____ PROVIDED DATA

(** One call of a client: the concrete heap does what the abstract one allows. *)
Lemma heap_exec_refines h s o : heap_rel h s → legal_op o →
  ∃ r s' h', heap_exec o s = Ret r s' ∧ abs_step h o r h' ∧ heap_rel h' s'.
Proof.
  intros Hrel Hl. pose proof Hrel as [Hinv Hst Hb _]. destruct o as [size|va]; cbn in Hl |- *.
  - pose proof (pages_of_pos size Hl) as Hn.
    destruct (malloc_total s Hinv size Hl Hst) as [(a & -> & Hfr)|(s' & -> & Hn')].
    + do 3 eexists. split; [done|]. split; [|by apply heap_rel_malloc].
      pose proof Hfr as (Ha & HN & Hfree). apply abs_malloc.
      * by eapply free_range_nonzero.
      * unfold page, PAGE_SIZE. rewrite Z.mul_comm, Z.mod_add by done. done.
      * unfold page, PAGE_SIZE. lia.
      * unfold block_size. rewrite <-page_N. unfold page, PAGE_SIZE. lia.
      * intros va' sz (p & -> & H0 & ->)%Hb. unfold block_size, page, PAGE_SIZE.
        destruct (decide (p + UHeap_Tracker s !!! p ≤ a)); [lia|].
        destruct (decide (a + pages_of size ≤ p)); [lia|].
        pose proof (wf_nonneg _ (inv_wf s Hinv) p). destruct (Hfree (Z.max p a)); [lia|].
        exists p. lia.
    + do 3 eexists. split; [done|]. split; [constructor|by eapply heap_rel_null].
  - destruct (h !! va) as [sz|] eqn:Hva.
    + apply Hb in Hva as (p & -> & H0 & _). do 3 eexists.
      split; [by rewrite (bind_Ret _ _ _ _ _ (free_block s Hinv p H0))|].
      split; [constructor|by apply heap_rel_free].
    + exists 0, s, (delete va h).
      assert (∀ p, va = page p → UHeap_Tracker s !!! p = 0) as Hno.
      { intros p ->. destruct (decide (UHeap_Tracker s !!! p = 0)); [done|].
        assert (h !! page p = Some (PAGE_SIZE * UHeap_Tracker s !!! p)) by (apply Hb; eauto).
        congruence. }
      rewrite (bind_Ret _ _ _ _ _ (free_unknown s Hinv va Hl Hno)).
      split; [done|]. split; [constructor|]. by rewrite delete_id.
Qed.
Lemma heap_run_refines ops h s : heap_rel h s → Forall legal_op ops →
  ∃ rs s' h', heap_run ops s = Ret rs s' ∧ abs_run h ops rs h' ∧ heap_rel h' s'.
Proof.
  intros Hrel Hl. revert h s Hrel. induction Hl as [|o ops Ho _ IH]; intros h s Hrel.
  - do 3 eexists. split; [done|]. split; [constructor|done].
  - destruct (heap_exec_refines h s o Hrel Ho) as (r & s1 & h1 & He & Ha & Hr1).
    destruct (IH h1 s1 Hr1) as (rs & s2 & h2 & He2 & Ha2 & Hr2).
    exists (r :: rs), s2, h2. cbn. rewrite (bind_Ret _ _ _ _ _ He), (bind_Ret _ _ _ _ _ He2).
    split; [done|]. by split; [econstructor|].
Qed.
Lemma heap_relE ops st : known_strategy st → Forall legal_op ops →
  ∃ rs s' h', heap_run ops (uheap_init st) = Ret rs s' ∧ abs_run ∅ ops rs h' ∧ heap_rel h' s'.
Proof. intros. apply heap_run_refines; [by apply heap_rel_init|done]. Qed.
(** [struct Size_Address_KHeap] (kern/kheap.c). *)
Record Size_Address_KHeap := MkSAK {
  sak_size : Z;
  sak_virtualAddress : Z;
  sak_empty : Z;
}.
Definition set_sak_size (v : Z) (r : Size_Address_KHeap) : Size_Address_KHeap :=
  MkSAK v (sak_virtualAddress r) (sak_empty r).
Definition set_sak_virtualAddress (v : Z) (r : Size_Address_KHeap) : Size_Address_KHeap :=
  MkSAK (sak_size r) v (sak_empty r).
Definition set_sak_empty (v : Z) (r : Size_Address_KHeap) : Size_Address_KHeap :=
  MkSAK (sak_size r) (sak_virtualAddress r) v.
#[export] Instance Size_Address_KHeap_inhabited : Inhabited Size_Address_KHeap :=
  populate (MkSAK 0 0 0).

(** ** Groups of globals *)
(** Physical memory by words, control registers, disk by words, the sectors the drive cannot serve. *)
Record Hardware := MkHw {
  mem : gmap Z Z;
  cr2 : Z;
  cr3 : Z;
  disk : gmap Z Z;
  bad_sectors : gset Z;
}.
Definition set_mem (v : gmap Z Z) (r : Hardware) : Hardware :=
  MkHw v (cr2 r) (cr3 r) (disk r) (bad_sectors r).
Definition set_cr2 (v : Z) (r : Hardware) : Hardware :=
  MkHw (mem r) v (cr3 r) (disk r) (bad_sectors r).
Definition set_cr3 (v : Z) (r : Hardware) : Hardware :=
  MkHw (mem r) (cr2 r) v (disk r) (bad_sectors r).
Definition set_disk (v : gmap Z Z) (r : Hardware) : Hardware :=
  MkHw (mem r) (cr2 r) (cr3 r) v (bad_sectors r).
Definition set_bad_sectors (v : gset Z) (r : Hardware) : Hardware :=
  MkHw (mem r) (cr2 r) (cr3 r) (disk r) v.
#[export] Instance Hardware_inhabited : Inhabited Hardware :=
  populate (MkHw ∅ 0 0 ∅ ∅).

(** kern/memory_manager.c: the physical frames. *)
Record Frames := MkFrames {
  number_of_frames : Z;
  frames_info : gmap Z Frame_Info;
  free_frame_list : ListHead;
  modified_frame_list : ListHead;
}.
Definition set_number_of_frames (v : Z) (r : Frames) : Frames :=
  MkFrames v (frames_info r) (free_frame_list r) (modified_frame_list r).
Definition set_frames_info (v : gmap Z Frame_Info) (r : Frames) : Frames :=
  MkFrames (number_of_frames r) v (free_frame_list r) (modified_frame_list r).
Definition set_free_frame_list (v : ListHead) (r : Frames) : Frames :=
  MkFrames (number_of_frames r) (frames_info r) v (modified_frame_list r).
Definition set_modified_frame_list (v : ListHead) (r : Frames) : Frames :=
  MkFrames (number_of_frames r) (frames_info r) (free_frame_list r) v.
#[export] Instance Frames_inhabited : Inhabited Frames :=
  populate (MkFrames 0 ∅ (MkListHead None None 0) (MkListHead None None 0)).

(** kern/kheap.c. *)
Record KHeap := MkKHeap {
  virtualAddresses : gmap Z Z;
  allocatedHAddresses : gmap Z Size_Address_KHeap;
  idx : Z;
  firstFreeVAInKHeap : Z;
}.
Definition set_virtualAddresses (v : gmap Z Z) (r : KHeap) : KHeap :=
  MkKHeap v (allocatedHAddresses r) (idx r) (firstFreeVAInKHeap r).
Definition set_allocatedHAddresses (v : gmap Z Size_Address_KHeap) (r : KHeap) : KHeap :=
  MkKHeap (virtualAddresses r) v (idx r) (firstFreeVAInKHeap r).
Definition set_idx (v : Z) (r : KHeap) : KHeap :=
  MkKHeap (virtualAddresses r) (allocatedHAddresses r) v (firstFreeVAInKHeap r).
Definition set_firstFreeVAInKHeap (v : Z) (r : KHeap) : KHeap :=
  MkKHeap (virtualAddresses r) (allocatedHAddresses r) (idx r) v.
#[export] Instance KHeap_inhabited : Inhabited KHeap :=
  populate (MkKHeap ∅ ∅ 0 0).

(** kern/file_manager.c. *)
Record PageFile := MkPageFile {
  disk_frames_info : gmap Z Frame_Info;
  disk_free_frame_list : ListHead;
}.
Definition set_disk_frames_info (v : gmap Z Frame_Info) (r : PageFile) : PageFile :=
  MkPageFile v (disk_free_frame_list r).
Definition set_disk_free_frame_list (v : ListHead) (r : PageFile) : PageFile :=
  MkPageFile (disk_frames_info r) v.
#[export] Instance PageFile_inhabited : Inhabited PageFile :=
  populate (MkPageFile ∅ (MkListHead None None 0)).

(** kern/user_environment.c. *)
Record Environments := MkEnvs {
  envs : gmap Z Env;
  curenv : option Z;
  env_free_list : ListHead;
}.
Definition set_envs (v : gmap Z Env) (r : Environments) : Environments :=
  MkEnvs v (curenv r) (env_free_list r).
Definition set_curenv (v : option Z) (r : Environments) : Environments :=
  MkEnvs (envs r) v (env_free_list r).
Definition set_env_free_list (v : ListHead) (r : Environments) : Environments :=
  MkEnvs (envs r) (curenv r) v.
#[export] Instance Environments_inhabited : Inhabited Environments :=
  populate (MkEnvs ∅ None (MkListHead None None 0)).

(** kern/sched.c. *)
Record Sched := MkSched {
  env_ready_queue : ListHead;
  env_new_queue : ListHead;
  env_exit_queue : ListHead;
  sched_next : option Z;
  scheduler_status : Z;
}.
Definition set_env_ready_queue (v : ListHead) (r : Sched) : Sched :=
  MkSched v (env_new_queue r) (env_exit_queue r) (sched_next r) (scheduler_status r).
Definition set_env_new_queue (v : ListHead) (r : Sched) : Sched :=
  MkSched (env_ready_queue r) v (env_exit_queue r) (sched_next r) (scheduler_status r).
Definition set_env_exit_queue (v : ListHead) (r : Sched) : Sched :=
  MkSched (env_ready_queue r) (env_new_queue r) v (sched_next r) (scheduler_status r).
Definition set_sched_next (v : option Z) (r : Sched) : Sched :=
  MkSched (env_ready_queue r) (env_new_queue r) (env_exit_queue r) v (scheduler_status r).
Definition set_scheduler_status (v : Z) (r : Sched) : Sched :=
  MkSched (env_ready_queue r) (env_new_queue r) (env_exit_queue r) (sched_next r) v.
#[export] Instance Sched_inhabited : Inhabited Sched :=
  populate (MkSched (MkListHead None None 0) (MkListHead None None 0) (MkListHead None None 0) None 0).

(** Run-time switches (kern/trap.h, kern/memory_manager.h, kern/syscall.c). *)
Record Config := MkConfig {
  _PageRepAlgoType : Z;
  _EnableModifiedBuffer : Z;
  _EnableBuffering : Z;
  _ModifiedBufferLength : Z;
  _UHeapPlacementStrategy : Z;
  bypassInstrLength : Z;
  tstcnt : Z;
}.
Definition set__PageRepAlgoType (v : Z) (r : Config) : Config :=
  MkConfig v (_EnableModifiedBuffer r) (_EnableBuffering r) (_ModifiedBufferLength r) (_UHeapPlacementStrategy r) (bypassInstrLength r) (tstcnt r).
Definition set__EnableModifiedBuffer (v : Z) (r : Config) : Config :=
  MkConfig (_PageRepAlgoType r) v (_EnableBuffering r) (_ModifiedBufferLength r) (_UHeapPlacementStrategy r) (bypassInstrLength r) (tstcnt r).
Definition set__EnableBuffering (v : Z) (r : Config) : Config :=
  MkConfig (_PageRepAlgoType r) (_EnableModifiedBuffer r) v (_ModifiedBufferLength r) (_UHeapPlacementStrategy r) (bypassInstrLength r) (tstcnt r).
Definition set__ModifiedBufferLength (v : Z) (r : Config) : Config :=
  MkConfig (_PageRepAlgoType r) (_EnableModifiedBuffer r) (_EnableBuffering r) v (_UHeapPlacementStrategy r) (bypassInstrLength r) (tstcnt r).
Definition set__UHeapPlacementStrategy (v : Z) (r : Config) : Config :=
  MkConfig (_PageRepAlgoType r) (_EnableModifiedBuffer r) (_EnableBuffering r) (_ModifiedBufferLength r) v (bypassInstrLength r) (tstcnt r).
Definition set_bypassInstrLength (v : Z) (r : Config) : Config :=
  MkConfig (_PageRepAlgoType r) (_EnableModifiedBuffer r) (_EnableBuffering r) (_ModifiedBufferLength r) (_UHeapPlacementStrategy r) v (tstcnt r).
Definition set_tstcnt (v : Z) (r : Config) : Config :=
  MkConfig (_PageRepAlgoType r) (_EnableModifiedBuffer r) (_EnableBuffering r) (_ModifiedBufferLength r) (_UHeapPlacementStrategy r) (bypassInstrLength r) v.
#[export] Instance Config_inhabited : Inhabited Config :=
  populate (MkConfig 0 0 0 0 0 0 0).

(** Variables set at boot (kern/memory_manager.c); [end_of_kernel] is the linker symbol. *)
Record Boot := MkBoot {
  ptr_free_mem : Z;
  end_of_kernel : Z;
  ptr_page_directory : Z;
  phys_page_directory : Z;
  ptr_zero_page : Z;
  ptr_temp_page : Z;
}.
Definition set_ptr_free_mem (v : Z) (r : Boot) : Boot :=
  MkBoot v (end_of_kernel r) (ptr_page_directory r) (phys_page_directory r) (ptr_zero_page r) (ptr_temp_page r).
Definition set_end_of_kernel (v : Z) (r : Boot) : Boot :=
  MkBoot (ptr_free_mem r) v (ptr_page_directory r) (phys_page_directory r) (ptr_zero_page r) (ptr_temp_page r).
Definition set_ptr_page_directory (v : Z) (r : Boot) : Boot :=
  MkBoot (ptr_free_mem r) (end_of_kernel r) v (phys_page_directory r) (ptr_zero_page r) (ptr_temp_page r).
Definition set_phys_page_directory (v : Z) (r : Boot) : Boot :=
  MkBoot (ptr_free_mem r) (end_of_kernel r) (ptr_page_directory r) v (ptr_zero_page r) (ptr_temp_page r).
Definition set_ptr_zero_page (v : Z) (r : Boot) : Boot :=
  MkBoot (ptr_free_mem r) (end_of_kernel r) (ptr_page_directory r) (phys_page_directory r) v (ptr_temp_page r).
Definition set_ptr_temp_page (v : Z) (r : Boot) : Boot :=
  MkBoot (ptr_free_mem r) (end_of_kernel r) (ptr_page_directory r) (phys_page_directory r) (ptr_zero_page r) v.
#[export] Instance Boot_inhabited : Inhabited Boot :=
  populate (MkBoot 0 0 0 0 0 0).

(** [struct Semaphore] (kern/semaphore_manager.h). *)
Record Semaphore := MkSemaphore {
  env_queue : ListHead;
  sem_value : Z;
  sem_name : string;
}.
Definition set_env_queue (v : ListHead) (r : Semaphore) : Semaphore :=
  MkSemaphore v (sem_value r) (sem_name r).
Definition set_sem_value (v : Z) (r : Semaphore) : Semaphore :=
  MkSemaphore (env_queue r) v (sem_name r).
Definition set_sem_name (v : string) (r : Semaphore) : Semaphore :=
  MkSemaphore (env_queue r) (sem_value r) v.
#[export] Instance Semaphore_inhabited : Inhabited Semaphore :=
  populate (MkSemaphore (MkListHead None None 0) 0 EmptyString).

(** [struct Share] (kern/shared_memory_manager.h), without the frames of the object. *)
Record Share := MkShare {
  share_size : Z;
  share_name : string;
  share_references : Z;
  isWritable : Z;
}.
Definition set_share_size (v : Z) (r : Share) : Share :=
  MkShare v (share_name r) (share_references r) (isWritable r).
Definition set_share_name (v : string) (r : Share) : Share :=
  MkShare (share_size r) v (share_references r) (isWritable r).
Definition set_share_references (v : Z) (r : Share) : Share :=
  MkShare (share_size r) (share_name r) v (isWritable r).
Definition set_isWritable (v : Z) (r : Share) : Share :=
  MkShare (share_size r) (share_name r) (share_references r) v.
#[export] Instance Share_inhabited : Inhabited Share :=
  populate (MkShare 0 EmptyString 0 0).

________

> **EXERCISE OBJECTIVE**
Among the entries above, locate the lines containing "Record KHeap := MkKHeap" and "Definition set_disk_free_frame_list (v", and transcribe exactly those two lines and all lines between.

> **TASK OUTPUT**
Record KHeap := MkKHeap {
  virtualAddresses : gmap Z Z;
  allocatedHAddresses : gmap Z Size_Address_KHeap;
  idx : Z;
  firstFreeVAInKHeap : Z;
}.
Definition set_virtualAddresses (v : gmap Z Z) (r : KHeap) : KHeap :=
  MkKHeap v (allocatedHAddresses r) (idx r) (firstFreeVAInKHeap r).
Definition set_allocatedHAddresses (v : gmap Z Size_Address_KHeap) (r : KHeap) : KHeap :=
  MkKHeap (virtualAddresses r) v (idx r) (firstFreeVAInKHeap r).
Definition set_idx (v : Z) (r : KHeap) : KHeap :=
  MkKHeap (virtualAddresses r) (allocatedHAddresses r) v (firstFreeVAInKHeap r).
Definition set_firstFreeVAInKHeap (v : Z) (r : KHeap) : KHeap :=
  MkKHeap (virtualAddresses r) (allocatedHAddresses r) (idx r) v.
#[export] Instance KHeap_inhabited : Inhabited KHeap :=
  populate (MkKHeap ∅ ∅ 0 0).

(** kern/file_manager.c. *)
Record PageFile := MkPageFile {
  disk_frames_info : gmap Z Frame_Info;
  disk_free_frame_list : ListHead;
}.
Definition set_disk_frames_info (v : gmap Z Frame_Info) (r : PageFile) : PageFile :=
  MkPageFile v (disk_free_frame_list r).
Definition set_disk_free_frame_list (v : ListHead) (r : PageFile) : PageFile :=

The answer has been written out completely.